===== Supplied material =====
Lemma logregrank_create_data_options_value (opts : list (string * string))
    (w : World RngState) :
  logregrank_create_data_options opts w = (Ret (last_option "-h" opts), w).
Proof.
  unfold logregrank_create_data_options.
  enough (forall (h0 : option string),
    for_each opts h0
      (fun header_file '(opt, arg) =>
         if String.eqb opt "-h" then ret (Some arg) else ret header_file) w
    = (Ret (match last_option "-h" opts with Some v => Some v | None => h0 end), w))
    as H.
  { rewrite H. by destruct (last_option "-h" opts). }
  induction opts as [|[o v] opts IH]; intros h0; [reflexivity|].
  cbn [for_each]. unfold bind at 1.
  destruct (String.eqb_spec o "-h") as [->|Hh]; unfold ret; rewrite IH.
  - rewrite last_option_cons_same. by destruct (last_option "-h" opts).
  - by rewrite (last_option_cons_other "-h" o) by by apply String.eqb_neq.
Qed.

Lemma asearch_gen_options_value (opts : list (string * string)) (w : World RngState) :
  asearch_gen_options opts w
  = (Ret (last_option "-e" opts, last_option "-d" opts,
          last_option "-w" opts, last_option "-c" opts),
     {| rng := rng w; trace := trace w ++ debug_sinks opts |}).
Proof.
  unfold asearch_gen_options.
  enough (forall (e0 d0 w0 c0 : option string) (w : World RngState),
    for_each opts (e0, d0, w0, c0)
      (fun '(eval_file, debug_out, fname_ttrees_out, cfg_file) '(opt, arg) =>
         if String.eqb opt "-e" then
           ret (Some arg, debug_out, fname_ttrees_out, cfg_file)
         else if String.eqb opt "-d" then
           bind (emit (FileStreamW arg))
             (fun _ => ret (eval_file, Some arg, fname_ttrees_out, cfg_file))
         else if String.eqb opt "-w" then
           ret (eval_file, debug_out, Some arg, cfg_file)
         else if String.eqb opt "-c" then
           ret (eval_file, debug_out, fname_ttrees_out, Some arg)
         else ret (eval_file, debug_out, fname_ttrees_out, cfg_file)) w
    = (Ret (match last_option "-e" opts with Some v => Some v | None => e0 end,
            match last_option "-d" opts with Some v => Some v | None => d0 end,
            match last_option "-w" opts with Some v => Some v | None => w0 end,
            match last_option "-c" opts with Some v => Some v | None => c0 end),
       {| rng := rng w; trace := trace w ++ debug_sinks opts |})) as H.
  { rewrite H. by destruct (last_option "-e" opts), (last_option "-d" opts),
      (last_option "-w" opts), (last_option "-c" opts). }
  clear w. induction opts as [|[o v] opts IH]; intros e0 d0 w0 c0 w.
  { simpl. unfold ret. by rewrite app_nil_r, world_eta. }
  cbn [for_each debug_sinks]. unfold bind at 1.
  destruct (String.eqb_spec o "-e") as [->|He].
  { unfold ret. rewrite IH. cbn [String.eqb Ascii.eqb Bool.eqb].
    rewrite last_option_cons_same, (last_option_cons_other "-d" "-e"),
      (last_option_cons_other "-w" "-e"), (last_option_cons_other "-c" "-e")
      by reflexivity.
    by destruct (last_option "-e" opts). }
  rewrite (last_option_cons_other "-e" o) by by apply String.eqb_neq.
  destruct (String.eqb_spec o "-d") as [->|Hd].
  { change (bind (emit (FileStreamW v)) (fun _ => ret (e0, Some v, w0, c0)) w)
      with (@Ret (option string * option string * option string * option string)
              (e0, Some v, w0, c0),
            {| rng := rng w; trace := trace w ++ [FileStreamW v] |}).
    cbv iota beta. rewrite IH. cbn [rng trace].
    rewrite last_option_cons_same, (last_option_cons_other "-w" "-d"),
      (last_option_cons_other "-c" "-d") by reflexivity.
    rewrite <- app_assoc. by destruct (last_option "-d" opts). }
  rewrite (last_option_cons_other "-d" o) by by apply String.eqb_neq.
  destruct (String.eqb_spec o "-w") as [->|Hw].
  { unfold ret. rewrite IH.
    rewrite last_option_cons_same, (last_option_cons_other "-c" "-w") by reflexivity.
    by destruct (last_option "-w" opts). }
  rewrite (last_option_cons_other "-w" o) by by apply String.eqb_neq.
  destruct (String.eqb_spec o "-c") as [->|Hc]; unfold ret; rewrite IH.
  - rewrite last_option_cons_same. by destruct (last_option "-c" opts).
  - by rewrite (last_option_cons_other "-c" o) by by apply String.eqb_neq.
Qed.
=====
*Assignment*
Please make an exact copy of the entries, down to the last character.

*Result of the task*
Lemma logregrank_create_data_options_value (opts : list (string * string))
    (w : World RngState) :
  logregrank_create_data_options opts w = (Ret (last_option "-h" opts), w).
Proof.
  unfold logregrank_create_data_options.
  enough (forall (h0 : option string),
    for_each opts h0
      (fun header_file '(opt, arg) =>
         if String.eqb opt "-h" then ret (Some arg) else ret header_file) w
    = (Ret (match last_option "-h" opts with Some v => Some v | None => h0 end), w))
    as H.
  { rewrite H. by destruct (last_option "-h" opts). }
  induction opts as [|[o v] opts IH]; intros h0; [reflexivity|].
  cbn [for_each]. unfold bind at 1.
  destruct (String.eqb_spec o "-h") as [->|Hh]; unfold ret; rewrite IH.
  - rewrite last_option_cons_same. by destruct (last_option "-h" opts).
  - by rewrite (last_option_cons_other "-h" o) by by apply String.eqb_neq.
Qed.

Lemma asearch_gen_options_value (opts : list (string * string)) (w : World RngState) :
  asearch_gen_options opts w
  = (Ret (last_option "-e" opts, last_option "-d" opts,
          last_option "-w" opts, last_option "-c" opts),
     {| rng := rng w; trace := trace w ++ debug_sinks opts |}).
Proof.
  unfold asearch_gen_options.
  enough (forall (e0 d0 w0 c0 : option string) (w : World RngState),
    for_each opts (e0, d0, w0, c0)
      (fun '(eval_file, debug_out, fname_ttrees_out, cfg_file) '(opt, arg) =>
         if String.eqb opt "-e" then
           ret (Some arg, debug_out, fname_ttrees_out, cfg_file)
         else if String.eqb opt "-d" then
           bind (emit (FileStreamW arg))
             (fun _ => ret (eval_file, Some arg, fname_ttrees_out, cfg_file))
         else if String.eqb opt "-w" then
           ret (eval_file, debug_out, Some arg, cfg_file)
         else if String.eqb opt "-c" then
           ret (eval_file, debug_out, fname_ttrees_out, Some arg)
         else ret (eval_file, debug_out, fname_ttrees_out, cfg_file)) w
    = (Ret (match last_option "-e" opts with Some v => Some v | None => e0 end,
            match last_option "-d" opts with Some v => Some v | None => d0 end,
            match last_option "-w" opts with Some v => Some v | None => w0 end,
            match last_option "-c" opts with Some v => Some v | None => c0 end),
       {| rng := rng w; trace := trace w ++ debug_sinks opts |})) as H.
  { rewrite H. by destruct (last_option "-e" opts), (last_option "-d" opts),
      (last_option "-w" opts), (last_option "-c" opts). }
  clear w. induction opts as [|[o v] opts IH]; intros e0 d0 w0 c0 w.
  { simpl. unfold ret. by rewrite app_nil_r, world_eta. }
  cbn [for_each debug_sinks]. unfold bind at 1.
  destruct (String.eqb_spec o "-e") as [->|He].
  { unfold ret. rewrite IH. cbn [String.eqb Ascii.eqb Bool.eqb].
    rewrite last_option_cons_same, (last_option_cons_other "-d" "-e"),
      (last_option_cons_other "-w" "-e"), (last_option_cons_other "-c" "-e")
      by reflexivity.
    by destruct (last_option "-e" opts). }
  rewrite (last_option_cons_other "-e" o) by by apply String.eqb_neq.
  destruct (String.eqb_spec o "-d") as [->|Hd].
  { change (bind (emit (FileStreamW v)) (fun _ => ret (e0, Some v, w0, c0)) w)
      with (@Ret (option string * option string * option string * option string)
              (e0, Some v, w0, c0),
            {| rng := rng w; trace := trace w ++ [FileStreamW v] |}).
    cbv iota beta. rewrite IH. cbn [rng trace].
    rewrite last_option_cons_same, (last_option_cons_other "-w" "-d"),
      (last_option_cons_other "-c" "-d") by reflexivity.
    rewrite <- app_assoc. by destruct (last_option "-d" opts). }
  rewrite (last_option_cons_other "-d" o) by by apply String.eqb_neq.
  destruct (String.eqb_spec o "-w") as [->|Hw].
  { unfold ret. rewrite IH.
    rewrite last_option_cons_same, (last_option_cons_other "-c" "-w") by reflexivity.
    by destruct (last_option "-w" opts). }
  rewrite (last_option_cons_other "-w" o) by by apply String.eqb_neq.
  destruct (String.eqb_spec o "-c") as [->|Hc]; unfold ret; rewrite IH.
  - rewrite last_option_cons_same. by destruct (last_option "-c" opts).
  - by rewrite (last_option_cons_other "-c" o) by by apply String.eqb_neq.
Qed.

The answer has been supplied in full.